GUIs make things prettier, and occasionally easier to use. But there should be a way to get what you want to do done with the existing GUI tools, and not have to make or buy a completely new one, as is often the case.
And there are many tasks where a CLI / text environment is easier *and* more efficient. I can select a portion of a document and stick it into another application with everything preserved with my favorite text editor. Or I can just use text files and filters. Nothing could be simpler.
CLIs are suitable for automating any repetitive task, *especially* interactive tasks. Nothing could possibly be more repetitive than a GUI, and there are powerful tools that can optimize interactive tasks. (expect, GIMP's script-fu... whole languages made for that job. I'm learning Scheme now, and it's interesting.)
Some simple things are simple in GUIs, but sometimes the metaphor is just plain broken, or there logically aren't enough options.
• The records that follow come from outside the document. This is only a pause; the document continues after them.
(* ===== verification/Token.v ===== *)
(** * Device tokens — internal/server/auth/token.go

    A token is the base64 text of the claims' JSON, a dot, and the base64 text of
    an ECDSA signature of that text.  The same key signs policy bundles
    ([SignDetached]); a bundle's signature is of no use as a token's. *)
From S2P Require Import Prelude GoStr Utf8 Sha256 Json JsonRound JsonDecode JsonStruct Base64 Signing.
Local Open Scope Z_scope.

Record Claims := mkClaims { cl_DeviceID : gostring; cl_OrgID : gostring; cl_IssuedAt : Z }.
Definition zero_claims : Claims := mkClaims [] [] 0.

Definition claims_members (c : Claims) : list (gostring * json) := [
  (go "device_id", quoted (cl_DeviceID c));
  (go "org_id", quoted (cl_OrgID c));
  (go "issued_at", JNum (Itoa (cl_IssuedAt c)))].
Definition claims_json (c : Claims) : gostring := compact (JObj (claims_members c)).

Definition ErrInvalidToken : gostring := go "invalid token".
Definition ErrBadSignature : gostring := go "bad signature".

Section token.
Context `{UnicodeData} `{Ecdsa}.

Definition claims_fields : list (gostring * decoder Claims) := [
  (go "device_id", λ c v, (λ x, mkClaims x (cl_OrgID c) (cl_IssuedAt c)) <$> dec_string (cl_DeviceID c) v);
  (go "org_id", λ c v, (λ x, mkClaims (cl_DeviceID c) x (cl_IssuedAt c)) <$> dec_string (cl_OrgID c) v);
  (go "issued_at", λ c v, (λ x, mkClaims (cl_DeviceID c) (cl_OrgID c) x) <$> dec_int (cl_IssuedAt c) v)].
Definition dec_claims : decoder Claims := dec_struct claims_fields.

(** The signed part of a token. *)
Definition claims_segment (c : Claims) : gostring := b64_encode (claims_json c).

Definition SignClaims (priv : ec_PrivateKey) (rnd : gostring) (c : Claims) : res gostring gostring :=
  let seg := claims_segment c in
  match ec_Sign priv rnd (Sum256 seg) with
  | inl e => Err e
  | inr (r, s) => Ok (seg ++ go "." ++ signature_text r s)
  end.

Definition VerifyToken (pub : ec_PublicKey) (token : gostring) : res gostring Claims :=
  match SplitN token "."%char 2 with
  | [seg; sigB64] =>
      match signature_of sigB64 with
      | None => Err ErrBadSignature
      | Some (r, s) =>
          if negb (ec_Verify pub (Sum256 seg) r s) then Err ErrBadSignature
          else
            match b64_decode seg with
            | None => Err ErrInvalidToken
            | Some claimsJSON =>
                match v ← Unmarshal claimsJSON; dec_claims zero_claims v with
                | None => Err ErrInvalidToken
                | Some c => Ok c
                end
            end
      end
  | _ => Err ErrInvalidToken
  end.

(** The claims as they come back: JSON text is UTF-8. *)
Definition wire_claims (c : Claims) : Claims :=
  mkClaims (valid_utf8 (cl_DeviceID c)) (valid_utf8 (cl_OrgID c)) (cl_IssuedAt c).
Definition issuable (c : Claims) : Prop := 0 ≤ cl_IssuedAt c < 2 ^ 63.

(** ** Reading a token *)

Lemma claims_wire c : issuable c → Forall wire_member (claims_members c).
Proof. intros Hc. wire. Qed.

Lemma claims_read c :
  issuable c → (v ← Unmarshal (claims_json c); dec_claims zero_claims v) = Some (wire_claims c).
Proof.
  intros Hc. unfold claims_json. rewrite Unmarshal_members by by apply claims_wire.
  cbn [mbind option_bind]. unfold dec_claims, claims_members.
  do 3 read_member. done.
Qed.

Lemma SplitN_dot seg rest : "."%char ∉ seg → SplitN (seg ++ go "." ++ rest) "."%char 2 = [seg; rest].
Proof.
  intros Hs. cbn [SplitN]. assert (IndexByte (seg ++ go "." ++ rest) "."%char = Some (length seg)) as ->.
  { induction seg as [|c seg IH]; [done|]. apply not_elem_of_cons in Hs as [Hc Hs].
    cbn [app IndexByte length]. rewrite bool_decide_eq_false_2, IH by done. done. }
  rewrite take_app_length. cbn [go String.list_ascii_of_string app].
  change (seg ++ "."%char :: rest) with (seg ++ ["."%char] ++ rest). rewrite app_assoc.
  replace (S (length seg)) with (length (seg ++ ["."%char])) by (rewrite length_app; cbn; lia).
  by rewrite drop_app_length.
Qed.

Lemma token_reads priv rnd c token :
  issuable c → SignClaims priv rnd c = Ok token → VerifyToken (ec_public priv) token = Ok (wire_claims c).
Proof.
  intros Hc. unfold SignClaims. destruct (ec_Sign priv rnd _) as [|[r s]] eqn:Hs; [done|]. intros <-%(inj Ok).
  apply ec_Sign_ok in Hs as (Hr & Hs & Hv). unfold VerifyToken.
  rewrite SplitN_dot by apply b64_encode_no_dot. rewrite signature_of_text, Hv by done. cbn [negb].
  unfold claims_segment. rewrite b64_decode_encode. by rewrite claims_read.
Qed.

(** What the server signs is accepted under its public key, whatever
    randomness the signature used: a device token yields the claims it was issued
    for (as UTF-8), and the detached signature of a policy bundle verifies for the
    bundle. *)
Theorem signatures_roundtrip priv rnd :
  (∀ c token, issuable c → SignClaims priv rnd c = Ok token →
     VerifyToken (ec_public priv) token = Ok (wire_claims c))
  ∧ (∀ payload sig, Sign priv rnd payload = Ok sig → Verify (ec_public priv) payload sig = None).
Proof. split; [intros c token; apply token_reads|intros payload sig; apply Verify_Sign]. Qed.

Lemma VerifyToken_inv pub token c :
  VerifyToken pub token = Ok c →
  ∃ seg sig r s json v, SplitN token "."%char 2 = [seg; sig] ∧ signature_of sig = Some (r, s)
    ∧ ec_Verify pub (Sum256 seg) r s = true ∧ b64_decode seg = Some json
    ∧ Unmarshal json = Some v ∧ dec_claims zero_claims v = Some c.
Proof.
  unfold VerifyToken. destruct (SplitN token _ 2) as [|seg [|sig [|]]] eqn:Hsp; try done.
  destruct (signature_of sig) as [[r s]|] eqn:Hsig; [|done].
  destruct (ec_Verify pub _ r s) eqn:Hv; [|done]. cbn [negb].
  destruct (b64_decode seg) as [json|] eqn:Hj; [|done].
  destruct (Unmarshal json) as [v|] eqn:Hu; [|done]. cbn [mbind option_bind].
  destruct (dec_claims zero_claims v) as [c'|] eqn:Hd; [|done]. intros [= <-]. naive_solver.
Qed.

Lemma b64_decode_brace rest : b64_decode (go "{" ++ rest) = None.
Proof. reflexivity. Qed.

(** C25: tokens cannot be forged from what the key signs.  If a digest verifies
    only when the key signed it, for a token or for a policy bundle, and the
    token's signed part collides with none of those under SHA-256, then an
    accepted token carries claims the server issued; in particular the signature
    of a bundle never makes a token. *)
Theorem token_authentic pub issued bundles token c :
  Forall issuable issued → Forall (λ b, ∃ rest, b = go "{" ++ rest) bundles →
  (∀ h r s, ec_Verify pub h r s = true → h ∈ Sum256 <$> (claims_segment <$> issued) ++ bundles) →
  (∀ seg sig m, SplitN token "."%char 2 = [seg; sig] → m ∈ (claims_segment <$> issued) ++ bundles →
     Sum256 m = Sum256 seg → m = seg) →
  VerifyToken pub token = Ok c →
  ∃ c0, c0 ∈ issued ∧ c = wire_claims c0.
Proof.
  intros Hissued Hbundles Hforge Hcoll (seg & sig & r & s & json & v & Hsp & _ & Hv & Hj & Hu & Hd)%VerifyToken_inv.
  apply Hforge, list_elem_of_fmap in Hv as (m & Heq & Hm). apply (Hcoll seg sig) in Hm as Hms; [|done..].
  subst m. apply elem_of_app in Hm as [(c0 & -> & Hc0)%list_elem_of_fmap|Hb].
  - exists c0. split; [done|]. unfold claims_segment in Hj. rewrite b64_decode_encode in Hj. apply (inj Some) in Hj as <-.
    rewrite Forall_forall in Hissued. pose proof (claims_read c0 (Hissued c0 Hc0)) as Hr.
    rewrite Hu in Hr. cbn [mbind option_bind] in Hr. congruence.
  - rewrite Forall_forall in Hbundles. destruct (Hbundles seg Hb) as (rest & ->). by rewrite b64_decode_brace in Hj.
Qed.
End token.

(** ** A toy curve

    It signs every digest with its own integer; good enough to evaluate on. *)
Lemma toy_sign_ok (h : gostring) r s :
  @inr gostring _ (SetBytes h mod 2 ^ 256, 7) = inr (r, s) →
  0 ≤ r < 2 ^ 256 ∧ 0 ≤ s < 2 ^ 256 ∧ (r =? SetBytes h mod 2 ^ 256) && (s =? 7) = true.
Proof.
  intros [= <- <-]. pose proof (Z.mod_pos_bound (SetBytes h) (2 ^ 256)). rewrite !Z.eqb_refl. split_and!; lia.
Qed.
Definition toy_ecdsa : Ecdsa := {|
  ec_PrivateKey := unit;
  ec_PublicKey := unit;
  ec_public := id;
  ec_Sign _ _ h := inr (SetBytes h mod 2 ^ 256, 7);
  ec_Verify _ h r s := (r =? SetBytes h mod 2 ^ 256) && (s =? 7);
  ec_Sign_ok _ _ := toy_sign_ok;
|}.

Definition demo_claims : Claims := mkClaims (go "d1") (go "acme") 1700000000.
Definition demo_token : gostring :=
  match @SignClaims toy_ecdsa tt [] demo_claims with Ok t => t | _ => [] end.

Lemma demo_token_signed : @SignClaims toy_ecdsa tt [] demo_claims = Ok demo_token.
Proof. reflexivity. Qed.
Lemma demo_issuable : issuable demo_claims.
Proof. by split. Qed.

Theorem signatures_roundtrip_witness :
  @VerifyToken sample_unicode toy_ecdsa tt demo_token = Ok (wire_claims demo_claims).
Proof.
  exact (proj1 (@signatures_roundtrip sample_unicode toy_ecdsa tt []) demo_claims demo_token
    demo_issuable demo_token_signed).
Defined.

(** A curve that signs one digest and accepts no other. *)
Section one_digest.
Context (digest : gostring).
Definition one_sign (h : gostring) : gostring + Z * Z :=
  if decide (h = digest) then inr (1, 7) else inl [].
Definition one_verify (h : gostring) (r s : Z) : bool :=
  bool_decide (h = digest) && ((r =? 1) && (s =? 7)).
Lemma one_sign_ok h r s :
  one_sign h = inr (r, s) → 0 ≤ r < 2 ^ 256 ∧ 0 ≤ s < 2 ^ 256 ∧ one_verify h r s = true.
Proof.
  unfold one_sign, one_verify. destruct (decide (h = digest)) as [Hh|]; [|done]. intros [= <- <-].
  rewrite bool_decide_eq_true_2 by done. by split_and!.
Qed.
Definition one_ecdsa : Ecdsa := {|
  ec_PrivateKey := unit;
  ec_PublicKey := unit;
  ec_public := id;
  ec_Sign _ _ := one_sign;
  ec_Verify _ := one_verify;
  ec_Sign_ok _ _ := one_sign_ok;
|}.
End one_digest.
Definition demo_digest : gostring := Sum256 (claims_segment demo_claims).
Definition one_token : gostring := claims_segment demo_claims ++ go "." ++ signature_text 1 7.

Lemma one_token_ok : @VerifyToken sample_unicode (one_ecdsa demo_digest) tt one_token = Ok demo_claims.
Proof.
  unfold VerifyToken, one_token. rewrite SplitN_dot by apply b64_encode_no_dot.
  rewrite signature_of_text by lia. change (@ec_Verify (one_ecdsa demo_digest) tt) with (one_verify demo_digest). unfold one_verify.
  rewrite (bool_decide_eq_true_2 (_ = demo_digest)) by exact eq_refl. cbn [andb Z.eqb negb Pos.eqb].
  unfold claims_segment. rewrite b64_decode_encode. rewrite claims_read by exact demo_issuable. vm_compute. reflexivity.
Qed.

Theorem token_authentic_witness :
  ∃ c0, c0 ∈ [demo_claims] ∧ demo_claims = wire_claims c0.
Proof.
  refine (@token_authentic sample_unicode (one_ecdsa demo_digest) tt [demo_claims] [] one_token demo_claims _ _ _ _ one_token_ok).
  - apply Forall_singleton. exact demo_issuable.
  - by apply Forall_nil.
  - intros h r s [Hh _]%andb_true_iff.
    apply bool_decide_eq_true in Hh as ->. by apply elem_of_cons; left.
  - intros seg sig m Hsp Hm _. unfold one_token in Hsp. rewrite SplitN_dot in Hsp by apply b64_encode_no_dot.
    injection Hsp as <- _. by apply list_elem_of_singleton in Hm.
Defined.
Too many icons for different choices get hard to manage.
And I'd kill for a GUI environment that made "difficult things possible". Especially anything like the example I posted. (you'd have to build a "binary offset per line" function into your GUI text editor, and give it the power to do something a bit more powerful than global search and replace. And then add that to your other applications. Maybe an environment that shares GUI object thingies would work better for this...)
Everything I needed to know about CLIs originally came from a MS-DOS 3.3 manual. Back when the manual came with the OS and the computer, and it contained vital and detailed information. Ah yes, those were the days...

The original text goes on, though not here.